There is a lot of banking activity ostensibly happening in poor communities.

Yet the communities must rely on large corporate banks, headquartered far away, for the fulfilment of banking services that are beyond the scope of those providing the ‘illegal’ services.

Banking in South Africa is highly regulated, with multiple statutes governing the activities considered to be the business of a bank. These include the Banks Act of 1990, the Financial Sector Regulation Act of 2017, the Mutual Banks Act of 1993, the Co-operative Banks Act of 2007 and the Co-operatives Act of 2005.

At first look, starting a bank is daunting in the amount of compliance one will have to do. Even starting a bank with a minimal legislative requirement, like a Co-operative Financial Institution (CFI), is risky as failure to comply with the prescripts of the Co-operative Banks Act of 2007 could land one in jail.

Another slight on CFIs as promoted by the state is that those who are a part of it have to be driven by every other consideration except profit. “Social justice” and “community bonds” are mentioned as the legal basis for the operation of a CFI. The state seems to think that the poor who would most likely use this bank should not aspire to create profit! Operating a commercial bank in South Africa, one which is allowed to generate profit and is [apparently] not supposed to have the goal of social justice, whatever that may be, is a legal minefield.

It should not be a surprise that we do not have a culture of local banking such as many older individuals might think back to.

One could be imprisoned simply for not submitting a form to the Prudential Authority or for not notifying them about a corporate reconstruction of your very own company. You could land in jail, be fined, or both, for having an interest in a trust or business as a bank that you did not disclose to the overlords that are the Prudential Authority, at the allotted time. These are but a few of many offences found in the Banks Act.

One might understand why the law would frown upon this, but elevating it to the status of criminality, for which one can share a prison cell with a murderer or rapist, is beyond the pale.

That we over-criminalise in this casual fashion means that a chilling effect is introduced into banking entrepreneurship.

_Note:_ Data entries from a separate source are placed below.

(** C4. When [get_response] raises on the first call of a turn, as it does
    when both providers fail, the memory of every channel is as it was before
    the turn and the user gets the apology (the call is made when the
    platform accepts the typing indicator). In every turn the memory of the
    other channels is as it was, and the memory of the channel is either as
    it was or has this turn appended, the latter only when the response was
    sent and accepted and the handler returned. *)
Theorem failed_turn_leaves_memory_unchanged
    (w : World) (message : Message) (st : BotState) :
  let key := channel_key message in
  let ch := channel message in
  let n := length (asked st) in
  let memory := memory_of st key in
  let st' := fst (process_llm_message w message st) in
  (forall (user_input : string) (e : exn) (t : Z),
     clean_user_input w message = Ok user_input ->
     truthy user_input = true ->
     int_of_str (getenv_default (outside w n) "LLM_TIMEOUT" "20") = Ok t ->
     expires w n = false ->
     snd (get_response (outside w n) user_input (Some memory)) = Raise e ->
     (forall c : string, memory_of st' c = memory_of st c) /\
     (typing w n = Ok tt ->
      asked st' = asked st ++ [user_input] /\
      outbox st' = outbox st ++ [Sent ch apology])) /\
  (forall c : string, c <> key -> memory_of st' c = memory_of st c) /\
  (memory_of st' key = memory_of st key \/
   exists user_input response_text : string,
     clean_user_input w message = Ok user_input /\
     memory_of st' key = save_context user_input response_text memory /\
     snd (process_llm_message w message st) = Ok tt /\
     deliver w (Sent ch response_text) = Ok tt /\
     exists before : list Output,
       outbox st' = before ++ [Sent ch response_text]).
Proof.
  intros key ch n memory st'. subst st'.
  rewrite process_llm_message_turn. unfold turn.
  fold key ch n memory.
  destruct (ensure_memory_effect w key st)
    as (_ & Hmem & Hmems & Hout & Hasked & _).
  set (st1 := fst (ensure_memory key st)) in *.
  assert (Hreport : forall e st0,
            (forall c, memory_of st0 c = memory_of st c) ->
            forall c, memory_of (fst (report w ch e st0)) c = memory_of st c).
  { intros e st0 H0 c.
    destruct (report_effect w ch e st0) as (Hm & _).
    rewrite (memory_of_same _ _ Hm c). apply H0. }
  assert (Hnotify : forall st0,
            (forall c, memory_of st0 c = memory_of st c) ->
            forall c, memory_of (fst (notify_timeout w ch st0)) c
                      = memory_of st c).
  { intros st0 H0 c.
    destruct (notify_timeout_effect w ch st0) as (Hm & _).
    rewrite (memory_of_same _ _ Hm c). apply H0. }
  assert (Hentered : forall k p st0,
            channel_memories st0 !! key = Some memory ->
            (forall c, memory_of st0 c = memory_of st c) ->
            channel_memories (entered w k p st0) !! key = Some memory /\
            (forall c, memory_of (entered w k p st0) c = memory_of st c)).
  { intros k p st0 H0 Hs0. destruct (entered_keeps w k p st0) as [Hm _].
    split; [rewrite Hm; exact H0|].
    intros c. rewrite (memory_of_same _ _ Hm c). apply Hs0. }
  split.
  - intros user_input e t Hclean Hinput Htimeout Hexpires Hraise.
    rewrite Hclean, Hinput, Htimeout.
    destruct (get_response_raises_runtime_error _ _ _ _ Hraise) as [msg ->].
    destruct (Hentered n user_input st1 Hmem Hmems) as [_ Hmems2].
    split.
    + destruct (llm_answer w t n user_input memory) as [a|[m| |text]]
        eqn:Hans.
      * apply llm_answer_accepted in Hans as (_ & _ & Hans).
        rewrite Hraise in Hans. discriminate.
      * apply Hreport, Hmems2.
      * apply Hnotify, Hmems2.
      * apply Hreport, Hmems2.
    + intros Htyping.
      destruct (llm_answer_when_failed w t n user_input msg memory
                  Htyping Hexpires Hraise) as (e & -> & Hne).
      rewrite (entered_accepted w n user_input _ Htyping).
      assert (Hpath : match e with
                      | TimeoutError =>
                          notify_timeout w ch (add_asked user_input st1)
                      | _ => report w ch e (add_asked user_input st1)
                      end = report w ch e (add_asked user_input st1))
        by (destruct e; [reflexivity | destruct (Hne eq_refl) | reflexivity]).
      rewrite Hpath.
      destruct (report_effect w ch e (add_asked user_input st1))
        as (_ & Ha & Ho).
      split.
      * rewrite Ha. cbn [asked add_asked]. rewrite Hasked. reflexivity.
      * rewrite Ho. cbn [outbox add_asked]. rewrite Hout. reflexivity.
  - destruct (clean_user_input w message) as [user_input|e0].
    2:{ split; [intros c _; apply Hmems | left; apply Hmems]. }
    assert (Hcomplete : forall a st0,
              channel_memories st0 !! key = Some memory ->
              (forall c, memory_of st0 c = memory_of st c) ->
              (forall c, c <> key ->
                 memory_of (fst (complete w ch key user_input a st0)) c
                 = memory_of st c) /\
              (memory_of (fst (complete w ch key user_input a st0)) key
               = memory_of st key \/
               exists user_input' response_text : string,
                 Ok user_input = Ok user_input' /\
                 memory_of (fst (complete w ch key user_input a st0)) key
                 = save_context user_input' response_text memory /\
                 snd (complete w ch key user_input a st0) = Ok tt /\
                 deliver w (Sent ch response_text) = Ok tt /\
                 exists before : list Output,
                   outbox (fst (complete w ch key user_input a st0))
                   = before ++ [Sent ch response_text])).
    { intros a st0 H0 Hs0.
      destruct (complete_effect w ch key user_input a st0 memory H0)
        as (_ & Hothers & (rest & Hsent & Hrest) & Hsaved).
      split; [intros c Hc; rewrite (Hothers c Hc); apply Hs0|].
      destruct Hsaved as [[Hsame _]|(Hnew & Hret & Hdel)].
      - left. exact Hsame.
      - right. exists user_input, a. repeat split; try assumption.
        exists (outbox st0). rewrite Hsent, (Hrest Hdel). reflexivity. }
    destruct (truthy user_input).
    2:{ split; [intros c _; apply Hmems | left; apply Hmems]. }
    destruct (int_of_str _) as [t|e].
    2:{ split; [intros c _|left]; apply (Hreport e st1 Hmems). }
    destruct (Hentered n user_input st1 Hmem Hmems) as [Hmem2 Hmems2].
    set (st2 := entered w n user_input st1) in *.
    destruct (llm_answer w t n user_input memory)
      as [response_text|[msg| |text]].
    + destruct (4000 <? String.length response_text)%nat.
      * destruct (Hentered (S n) (rewrite_prompt response_text) st2
                    Hmem2 Hmems2) as [Hmem3 Hmems3].
        set (st3 := entered w (S n) (rewrite_prompt response_text) st2) in *.
        destruct (llm_answer w t (S n) _ memory) as [t2|[msg| |text]].
        -- apply (Hcomplete t2 st3 Hmem3 Hmems3).
        -- split; [intros c _|left]; apply (Hreport _ st3 Hmems3).
        -- apply (Hcomplete _ st3 Hmem3 Hmems3).
        -- split; [intros c _|left]; apply (Hreport _ st3 Hmems3).
      * apply (Hcomplete response_text st2 Hmem2 Hmems2).
    + split; [intros c _|left]; apply (Hreport _ st2 Hmems2).
    + split; [intros c _|left]; apply (Hnotify st2 Hmems2).
    + split; [intros c _|left]; apply (Hreport _ st2 Hmems2).
Qed.

Lemma failed_turn_leaves_memory_unchanged_witness :
  memory_of (fst (process_llm_message failing_world
                    (plain_message "scottbott are you there") empty_state)) "5"
    = new_memory /\
  outbox (fst (process_llm_message failing_world
                 (plain_message "scottbott are you there") empty_state))
    = [Sent 5 apology].
Proof.
  destruct (proj1 (failed_turn_leaves_memory_unchanged failing_world
                     (plain_message "scottbott are you there") empty_state)
              "are you there"
              (RuntimeError "Both Gemini and Perplexity Sonar failed") 20)
    as (Hmem & Hsent);
    [vm_compute; reflexivity | reflexivity | vm_compute; reflexivity
    | reflexivity | vm_compute; reflexivity |].
  destruct (Hsent eq_refl) as [_ Hout].
  split; [exact (Hmem "5") | exact Hout].
Defined.

(** * Further properties of the code *)

(** ** llm_handler.py: the providers *)

(** X1. Whatever goes wrong in [get_gemini_response], the caller sees a
    [RuntimeError] with one of three fixed messages; an exception of the
    client itself is never passed on. *)
Theorem gemini_raises_only_its_own_errors
    {M : Type} `{MemoryLike M} (o : Outside) (prompt : string)
    (memory : option M) (e : exn) :
  snd (get_gemini_response o prompt memory) = Raise e ->
  e = RuntimeError "GEMINI_API_KEY not set" \/
  e = RuntimeError "Gemini client error" \/
  e = RuntimeError gemini_unavailable.
Proof.
  unfold get_gemini_response.
  destruct (getenv_truthy o "GEMINI_API_KEY") as [key|]; cbn.
  - destruct (HAS_GEMINI_CLIENT o); cbn.
    + destruct (generate_content o key _); cbn; intros Hr; inversion Hr; auto.
    + intros Hr; inversion Hr; auto.
  - intros Hr; inversion Hr; auto.
Qed.

Lemma gemini_raises_only_its_own_errors_witness :
  RuntimeError "GEMINI_API_KEY not set"
    = RuntimeError "GEMINI_API_KEY not set" \/
  RuntimeError "GEMINI_API_KEY not set" = RuntimeError "Gemini client error" \/
  RuntimeError "GEMINI_API_KEY not set" = RuntimeError gemini_unavailable.
Proof.
  apply (gemini_raises_only_its_own_errors (outside failing_world 0) "hi"
           no_memory).
  vm_compute. reflexivity.
Defined.

(** X2. A provider that is not configured fails without contacting its
    vendor: without the Gemini key or client, the log and the error of
    [get_gemini_response] are the same whatever the client would answer;
    without the Sonar key, URL or HTTP library, those of
    [get_sonar_response] are the same whatever the endpoint would answer. *)
Theorem unconfigured_provider_contacts_no_vendor
    {M : Type} `{MemoryLike M} (o : Outside) (prompt : string)
    (memory : option M) :
  (getenv_truthy o "GEMINI_API_KEY" = None \/ HAS_GEMINI_CLIENT o = false ->
   forall g,
     get_gemini_response (with_generate_content g o) prompt memory
     = get_gemini_response o prompt memory /\
     is_ok (snd (get_gemini_response o prompt memory)) = false) /\
  (getenv_truthy o "PERPLEXITY_API_KEY" = None \/
   getenv_truthy o "PERPLEXITY_API_URL" = None \/
   aiohttp_installed o = false ->
   forall p,
     get_sonar_response (with_post p o) prompt memory
     = get_sonar_response o prompt memory /\
     is_ok (snd (get_sonar_response o prompt memory)) = false).
Proof.
  split.
  - intros Hcfg g. unfold get_gemini_response, getenv_truthy. cbn.
    destruct (environ o !! "GEMINI_API_KEY") as [v|] eqn:Hv;
      [destruct (truthy v) eqn:Ht|]; cbn.
    + destruct Hcfg as [Hk|Hc].
      * unfold getenv_truthy in Hk. rewrite Hv, Ht in Hk. discriminate.
      * rewrite Hc. cbn. auto.
    + auto.
    + auto.
  - intros Hcfg p. unfold get_sonar_response, getenv_truthy. cbn.
    unfold getenv_truthy in Hcfg.
    destruct (environ o !! "PERPLEXITY_API_KEY") as [v|];
      [destruct (truthy v)|]; cbn; auto.
    destruct (environ o !! "PERPLEXITY_API_URL") as [u|];
      [destruct (truthy u)|]; cbn; auto.
    destruct (aiohttp_installed o); cbn; auto.
    destruct Hcfg as [Hk|[Hu|Ha]]; discriminate.
Qed.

The idea of creating offences for banking activities wherein nobody’s rights are violated is gravely inappropriate in a society seriously struggling with real violent criminality. About 75 people are murdered in South Africa every day and there are about five rapes every hour.

Having a business interest as a bank, and not disclosing it to the Prudential Authority, is only an offence because there is a legislative – that is, political – requirement for businesses that conduct the “business of a bank” to notify the authority of such an interest. There is no real harm present here, in other words – only a political preference relating to monitoring.

By creating these artificial requirements that, if one fails to meet them, results in being convicted of an offence or being fined, the state is making it harder for the ordinary Sipho to establish a bank, and it is focusing law enforcement resources away from violent crime.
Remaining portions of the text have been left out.